= Beginning of Section =

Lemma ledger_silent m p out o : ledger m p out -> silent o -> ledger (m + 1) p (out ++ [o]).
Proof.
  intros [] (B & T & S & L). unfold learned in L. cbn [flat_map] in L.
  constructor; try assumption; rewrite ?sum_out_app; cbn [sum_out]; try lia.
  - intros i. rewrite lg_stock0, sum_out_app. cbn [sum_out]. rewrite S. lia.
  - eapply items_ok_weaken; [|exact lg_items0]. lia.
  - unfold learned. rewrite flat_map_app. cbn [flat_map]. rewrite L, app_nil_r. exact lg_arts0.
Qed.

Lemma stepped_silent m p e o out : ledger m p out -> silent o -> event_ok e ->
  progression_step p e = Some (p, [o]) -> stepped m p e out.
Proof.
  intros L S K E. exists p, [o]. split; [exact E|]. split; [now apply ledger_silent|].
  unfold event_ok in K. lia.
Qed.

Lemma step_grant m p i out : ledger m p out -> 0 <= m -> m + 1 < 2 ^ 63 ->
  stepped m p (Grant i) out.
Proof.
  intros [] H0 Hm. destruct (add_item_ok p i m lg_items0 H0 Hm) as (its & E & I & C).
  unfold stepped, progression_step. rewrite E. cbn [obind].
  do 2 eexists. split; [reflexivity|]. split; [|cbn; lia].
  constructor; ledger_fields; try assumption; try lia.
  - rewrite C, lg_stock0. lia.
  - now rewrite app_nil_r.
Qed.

= End of Section =
= Beginning of Section =

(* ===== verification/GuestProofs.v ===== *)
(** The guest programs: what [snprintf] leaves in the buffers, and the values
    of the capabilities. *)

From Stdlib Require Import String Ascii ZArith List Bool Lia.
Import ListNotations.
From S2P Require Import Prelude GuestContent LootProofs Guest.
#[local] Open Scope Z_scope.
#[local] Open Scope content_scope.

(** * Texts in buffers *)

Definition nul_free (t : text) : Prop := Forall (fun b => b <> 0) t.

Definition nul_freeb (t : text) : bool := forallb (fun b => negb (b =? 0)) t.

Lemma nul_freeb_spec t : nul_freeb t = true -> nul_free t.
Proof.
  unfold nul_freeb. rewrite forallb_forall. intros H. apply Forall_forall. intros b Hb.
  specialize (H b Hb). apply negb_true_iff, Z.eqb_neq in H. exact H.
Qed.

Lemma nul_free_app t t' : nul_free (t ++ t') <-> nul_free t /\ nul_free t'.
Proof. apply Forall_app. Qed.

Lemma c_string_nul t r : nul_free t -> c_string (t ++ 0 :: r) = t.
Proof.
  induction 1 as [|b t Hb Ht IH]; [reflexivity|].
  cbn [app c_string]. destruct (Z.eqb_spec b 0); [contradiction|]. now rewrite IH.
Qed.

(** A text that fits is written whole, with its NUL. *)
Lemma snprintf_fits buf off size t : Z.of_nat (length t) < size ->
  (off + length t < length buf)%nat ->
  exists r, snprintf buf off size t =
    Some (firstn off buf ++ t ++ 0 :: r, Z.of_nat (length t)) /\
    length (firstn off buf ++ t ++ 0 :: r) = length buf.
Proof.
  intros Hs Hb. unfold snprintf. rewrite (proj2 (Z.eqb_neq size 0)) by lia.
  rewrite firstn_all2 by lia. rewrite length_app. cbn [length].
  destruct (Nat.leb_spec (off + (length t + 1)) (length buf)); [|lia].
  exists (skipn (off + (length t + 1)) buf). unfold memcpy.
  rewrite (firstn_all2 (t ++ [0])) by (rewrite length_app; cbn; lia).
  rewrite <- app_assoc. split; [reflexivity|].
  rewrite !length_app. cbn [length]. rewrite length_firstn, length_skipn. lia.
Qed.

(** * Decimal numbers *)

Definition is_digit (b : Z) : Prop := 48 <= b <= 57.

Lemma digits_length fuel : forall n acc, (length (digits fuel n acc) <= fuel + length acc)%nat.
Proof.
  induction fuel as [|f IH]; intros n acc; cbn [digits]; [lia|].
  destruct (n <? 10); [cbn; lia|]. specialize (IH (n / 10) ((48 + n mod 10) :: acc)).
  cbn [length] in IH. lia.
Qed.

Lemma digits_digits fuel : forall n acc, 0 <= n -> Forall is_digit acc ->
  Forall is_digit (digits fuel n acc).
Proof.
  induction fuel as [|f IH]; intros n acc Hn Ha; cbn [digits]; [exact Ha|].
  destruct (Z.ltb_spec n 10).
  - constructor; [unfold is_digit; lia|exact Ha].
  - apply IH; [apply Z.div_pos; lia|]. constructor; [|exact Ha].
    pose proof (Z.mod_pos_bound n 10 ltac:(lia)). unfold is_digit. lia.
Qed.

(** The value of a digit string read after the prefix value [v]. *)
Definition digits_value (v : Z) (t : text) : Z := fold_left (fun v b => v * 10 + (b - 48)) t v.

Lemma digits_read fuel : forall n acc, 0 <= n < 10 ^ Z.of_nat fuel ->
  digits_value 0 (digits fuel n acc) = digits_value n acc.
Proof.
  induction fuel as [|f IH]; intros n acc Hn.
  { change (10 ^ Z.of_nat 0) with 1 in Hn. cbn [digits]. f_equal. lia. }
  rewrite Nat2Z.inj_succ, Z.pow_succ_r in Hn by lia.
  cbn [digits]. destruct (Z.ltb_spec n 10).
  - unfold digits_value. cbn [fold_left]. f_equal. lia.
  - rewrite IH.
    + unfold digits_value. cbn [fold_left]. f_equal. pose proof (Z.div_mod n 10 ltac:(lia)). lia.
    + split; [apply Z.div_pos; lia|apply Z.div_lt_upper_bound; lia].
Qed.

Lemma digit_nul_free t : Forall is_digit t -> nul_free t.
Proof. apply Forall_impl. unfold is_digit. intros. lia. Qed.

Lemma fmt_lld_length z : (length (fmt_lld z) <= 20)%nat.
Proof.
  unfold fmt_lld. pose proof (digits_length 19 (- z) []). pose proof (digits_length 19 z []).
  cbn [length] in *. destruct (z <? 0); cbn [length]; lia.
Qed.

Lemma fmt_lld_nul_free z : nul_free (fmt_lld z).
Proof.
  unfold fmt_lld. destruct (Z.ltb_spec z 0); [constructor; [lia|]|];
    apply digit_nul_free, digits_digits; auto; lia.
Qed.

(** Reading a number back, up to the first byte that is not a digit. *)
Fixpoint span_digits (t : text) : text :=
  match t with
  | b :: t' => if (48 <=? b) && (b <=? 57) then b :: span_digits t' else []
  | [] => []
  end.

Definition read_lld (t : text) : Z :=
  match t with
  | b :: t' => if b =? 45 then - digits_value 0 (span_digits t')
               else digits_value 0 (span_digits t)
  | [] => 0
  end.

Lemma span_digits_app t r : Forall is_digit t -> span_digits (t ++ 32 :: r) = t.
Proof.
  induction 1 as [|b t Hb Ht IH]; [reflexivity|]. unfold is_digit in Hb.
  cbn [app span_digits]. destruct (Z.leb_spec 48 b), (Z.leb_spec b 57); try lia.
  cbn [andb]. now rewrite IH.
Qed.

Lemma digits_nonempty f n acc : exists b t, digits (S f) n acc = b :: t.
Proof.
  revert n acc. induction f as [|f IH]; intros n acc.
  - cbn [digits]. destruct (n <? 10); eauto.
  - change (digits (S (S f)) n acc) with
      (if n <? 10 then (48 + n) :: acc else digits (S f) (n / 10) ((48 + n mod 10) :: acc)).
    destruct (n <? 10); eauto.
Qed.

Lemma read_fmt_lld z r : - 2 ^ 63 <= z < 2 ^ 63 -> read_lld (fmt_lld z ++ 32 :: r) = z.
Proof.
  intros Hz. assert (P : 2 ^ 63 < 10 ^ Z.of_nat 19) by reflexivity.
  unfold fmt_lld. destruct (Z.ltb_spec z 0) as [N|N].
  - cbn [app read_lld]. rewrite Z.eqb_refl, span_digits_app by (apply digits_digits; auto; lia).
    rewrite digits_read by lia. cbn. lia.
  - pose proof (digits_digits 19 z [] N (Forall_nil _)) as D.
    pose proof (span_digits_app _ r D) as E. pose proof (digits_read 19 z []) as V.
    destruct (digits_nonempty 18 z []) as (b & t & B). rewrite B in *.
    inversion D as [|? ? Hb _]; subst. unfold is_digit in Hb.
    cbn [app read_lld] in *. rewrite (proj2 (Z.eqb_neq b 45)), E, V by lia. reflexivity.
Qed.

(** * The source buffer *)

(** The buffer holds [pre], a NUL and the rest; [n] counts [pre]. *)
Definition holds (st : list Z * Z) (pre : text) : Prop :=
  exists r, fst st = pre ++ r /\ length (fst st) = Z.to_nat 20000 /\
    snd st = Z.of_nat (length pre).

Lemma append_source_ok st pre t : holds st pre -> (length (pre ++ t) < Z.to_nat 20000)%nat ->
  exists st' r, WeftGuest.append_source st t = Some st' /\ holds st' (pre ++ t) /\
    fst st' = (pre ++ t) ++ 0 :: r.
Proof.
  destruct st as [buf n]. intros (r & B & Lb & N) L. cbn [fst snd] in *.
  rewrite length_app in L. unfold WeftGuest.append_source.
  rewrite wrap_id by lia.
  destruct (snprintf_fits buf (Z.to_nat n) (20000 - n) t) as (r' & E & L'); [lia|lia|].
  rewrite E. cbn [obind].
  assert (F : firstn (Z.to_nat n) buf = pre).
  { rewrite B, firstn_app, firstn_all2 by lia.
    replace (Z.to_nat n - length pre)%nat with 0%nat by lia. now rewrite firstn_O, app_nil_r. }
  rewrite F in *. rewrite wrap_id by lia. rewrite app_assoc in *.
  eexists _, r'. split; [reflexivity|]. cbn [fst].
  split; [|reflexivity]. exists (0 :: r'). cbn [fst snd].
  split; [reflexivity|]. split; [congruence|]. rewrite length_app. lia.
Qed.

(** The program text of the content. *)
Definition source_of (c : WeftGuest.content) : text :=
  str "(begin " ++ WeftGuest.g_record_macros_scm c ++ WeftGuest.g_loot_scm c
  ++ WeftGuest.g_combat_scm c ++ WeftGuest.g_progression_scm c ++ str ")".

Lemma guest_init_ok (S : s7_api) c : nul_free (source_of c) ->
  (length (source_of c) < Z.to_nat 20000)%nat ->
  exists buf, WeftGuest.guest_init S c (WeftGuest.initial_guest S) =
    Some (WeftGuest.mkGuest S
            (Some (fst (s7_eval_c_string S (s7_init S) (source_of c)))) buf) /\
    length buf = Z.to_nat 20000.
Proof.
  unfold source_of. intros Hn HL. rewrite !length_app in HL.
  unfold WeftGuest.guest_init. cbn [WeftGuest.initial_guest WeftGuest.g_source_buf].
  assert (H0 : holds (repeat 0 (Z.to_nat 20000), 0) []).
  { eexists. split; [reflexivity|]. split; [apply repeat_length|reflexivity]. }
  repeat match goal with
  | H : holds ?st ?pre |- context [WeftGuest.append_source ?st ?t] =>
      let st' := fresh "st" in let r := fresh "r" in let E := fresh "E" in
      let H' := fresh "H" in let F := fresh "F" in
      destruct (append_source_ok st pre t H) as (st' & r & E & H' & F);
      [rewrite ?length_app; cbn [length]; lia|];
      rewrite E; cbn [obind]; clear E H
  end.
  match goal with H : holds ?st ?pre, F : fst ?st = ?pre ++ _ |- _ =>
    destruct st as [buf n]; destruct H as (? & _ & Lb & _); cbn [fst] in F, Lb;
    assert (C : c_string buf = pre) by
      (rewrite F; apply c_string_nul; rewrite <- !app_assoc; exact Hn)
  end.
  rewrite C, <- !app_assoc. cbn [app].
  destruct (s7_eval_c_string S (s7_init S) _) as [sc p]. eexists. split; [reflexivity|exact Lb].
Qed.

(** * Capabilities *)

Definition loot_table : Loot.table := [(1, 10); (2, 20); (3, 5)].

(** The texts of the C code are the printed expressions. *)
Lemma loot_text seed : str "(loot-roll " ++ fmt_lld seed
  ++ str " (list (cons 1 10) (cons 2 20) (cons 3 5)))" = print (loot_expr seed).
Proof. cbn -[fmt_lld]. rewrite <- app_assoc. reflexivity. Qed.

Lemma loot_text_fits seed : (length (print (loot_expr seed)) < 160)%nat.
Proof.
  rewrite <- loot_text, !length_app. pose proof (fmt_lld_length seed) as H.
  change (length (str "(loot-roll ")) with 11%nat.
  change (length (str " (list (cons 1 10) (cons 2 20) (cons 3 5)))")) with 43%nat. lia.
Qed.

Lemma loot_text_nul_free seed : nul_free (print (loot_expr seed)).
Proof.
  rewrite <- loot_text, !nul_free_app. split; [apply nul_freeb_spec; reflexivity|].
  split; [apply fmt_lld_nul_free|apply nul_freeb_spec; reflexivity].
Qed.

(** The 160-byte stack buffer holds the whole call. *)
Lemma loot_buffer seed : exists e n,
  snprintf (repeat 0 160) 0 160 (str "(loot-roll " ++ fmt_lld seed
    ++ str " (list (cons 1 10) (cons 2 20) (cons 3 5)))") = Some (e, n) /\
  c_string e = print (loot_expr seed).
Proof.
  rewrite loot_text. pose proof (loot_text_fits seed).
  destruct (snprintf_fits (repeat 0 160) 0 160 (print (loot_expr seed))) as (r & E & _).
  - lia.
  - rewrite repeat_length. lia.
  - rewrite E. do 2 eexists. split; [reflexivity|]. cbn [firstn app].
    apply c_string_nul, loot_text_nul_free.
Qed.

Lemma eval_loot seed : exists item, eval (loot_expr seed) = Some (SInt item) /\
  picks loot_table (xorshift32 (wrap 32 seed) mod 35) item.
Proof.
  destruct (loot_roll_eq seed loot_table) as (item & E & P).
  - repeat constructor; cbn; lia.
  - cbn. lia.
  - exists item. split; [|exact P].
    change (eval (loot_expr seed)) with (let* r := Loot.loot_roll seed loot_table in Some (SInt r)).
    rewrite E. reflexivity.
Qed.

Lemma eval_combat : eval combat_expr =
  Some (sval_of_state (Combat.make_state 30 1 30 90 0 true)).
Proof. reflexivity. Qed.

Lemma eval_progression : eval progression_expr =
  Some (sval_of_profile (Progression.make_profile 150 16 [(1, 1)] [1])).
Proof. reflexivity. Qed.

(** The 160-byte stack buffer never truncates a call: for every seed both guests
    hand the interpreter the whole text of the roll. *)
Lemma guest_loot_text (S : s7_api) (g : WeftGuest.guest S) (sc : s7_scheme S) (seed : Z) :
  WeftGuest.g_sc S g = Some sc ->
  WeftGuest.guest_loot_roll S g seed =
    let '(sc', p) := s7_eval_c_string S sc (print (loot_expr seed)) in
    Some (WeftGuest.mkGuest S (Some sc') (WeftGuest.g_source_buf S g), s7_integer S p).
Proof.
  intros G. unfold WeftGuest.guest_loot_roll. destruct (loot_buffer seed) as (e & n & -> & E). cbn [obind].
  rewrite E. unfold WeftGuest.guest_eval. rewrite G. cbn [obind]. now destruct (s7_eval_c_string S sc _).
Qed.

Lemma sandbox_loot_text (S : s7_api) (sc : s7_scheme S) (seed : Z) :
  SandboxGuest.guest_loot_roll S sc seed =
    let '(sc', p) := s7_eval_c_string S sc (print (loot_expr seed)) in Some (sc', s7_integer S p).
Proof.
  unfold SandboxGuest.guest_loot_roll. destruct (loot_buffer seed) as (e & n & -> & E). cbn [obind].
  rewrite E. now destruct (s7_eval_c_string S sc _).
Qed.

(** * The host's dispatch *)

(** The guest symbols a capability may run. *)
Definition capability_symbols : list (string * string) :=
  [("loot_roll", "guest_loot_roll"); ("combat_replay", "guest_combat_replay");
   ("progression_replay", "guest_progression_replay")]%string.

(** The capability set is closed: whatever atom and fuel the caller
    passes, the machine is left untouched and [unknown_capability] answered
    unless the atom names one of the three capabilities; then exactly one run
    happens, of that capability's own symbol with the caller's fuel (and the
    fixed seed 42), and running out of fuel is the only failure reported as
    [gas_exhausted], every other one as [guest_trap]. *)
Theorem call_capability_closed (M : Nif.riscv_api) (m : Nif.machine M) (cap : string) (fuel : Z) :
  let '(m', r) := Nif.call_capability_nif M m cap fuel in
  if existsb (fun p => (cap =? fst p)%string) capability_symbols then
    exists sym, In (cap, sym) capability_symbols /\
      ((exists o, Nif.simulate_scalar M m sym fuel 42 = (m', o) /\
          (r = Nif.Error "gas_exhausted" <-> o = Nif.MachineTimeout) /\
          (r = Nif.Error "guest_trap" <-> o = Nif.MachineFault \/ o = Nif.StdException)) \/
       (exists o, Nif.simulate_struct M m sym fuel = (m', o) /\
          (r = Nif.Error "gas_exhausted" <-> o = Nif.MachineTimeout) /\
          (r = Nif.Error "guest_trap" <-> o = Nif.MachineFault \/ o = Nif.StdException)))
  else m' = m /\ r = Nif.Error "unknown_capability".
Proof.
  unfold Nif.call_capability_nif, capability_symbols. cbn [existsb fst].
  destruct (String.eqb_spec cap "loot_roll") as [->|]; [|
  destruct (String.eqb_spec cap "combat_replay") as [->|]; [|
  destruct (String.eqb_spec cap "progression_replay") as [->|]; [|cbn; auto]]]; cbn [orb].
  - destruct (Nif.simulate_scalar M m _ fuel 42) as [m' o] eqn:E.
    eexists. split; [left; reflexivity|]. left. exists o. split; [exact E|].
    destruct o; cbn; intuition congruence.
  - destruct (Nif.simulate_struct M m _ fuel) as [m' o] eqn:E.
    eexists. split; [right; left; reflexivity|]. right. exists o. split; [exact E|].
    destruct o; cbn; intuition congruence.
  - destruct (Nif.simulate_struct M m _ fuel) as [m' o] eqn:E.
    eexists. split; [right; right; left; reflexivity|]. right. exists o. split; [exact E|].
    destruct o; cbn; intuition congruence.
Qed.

= End of Section =

▶ _Work instructions_
All lines with the word "assert" are needed; pull them from the entries and copy each.

▶ _Reply_
  intros Hz. assert (P : 2 ^ 63 < 10 ^ Z.of_nat 19) by reflexivity.
  assert (F : firstn (Z.to_nat n) buf = pre).
  assert (H0 : holds (repeat 0 (Z.to_nat 20000), 0) []).
    assert (C : c_string buf = pre) by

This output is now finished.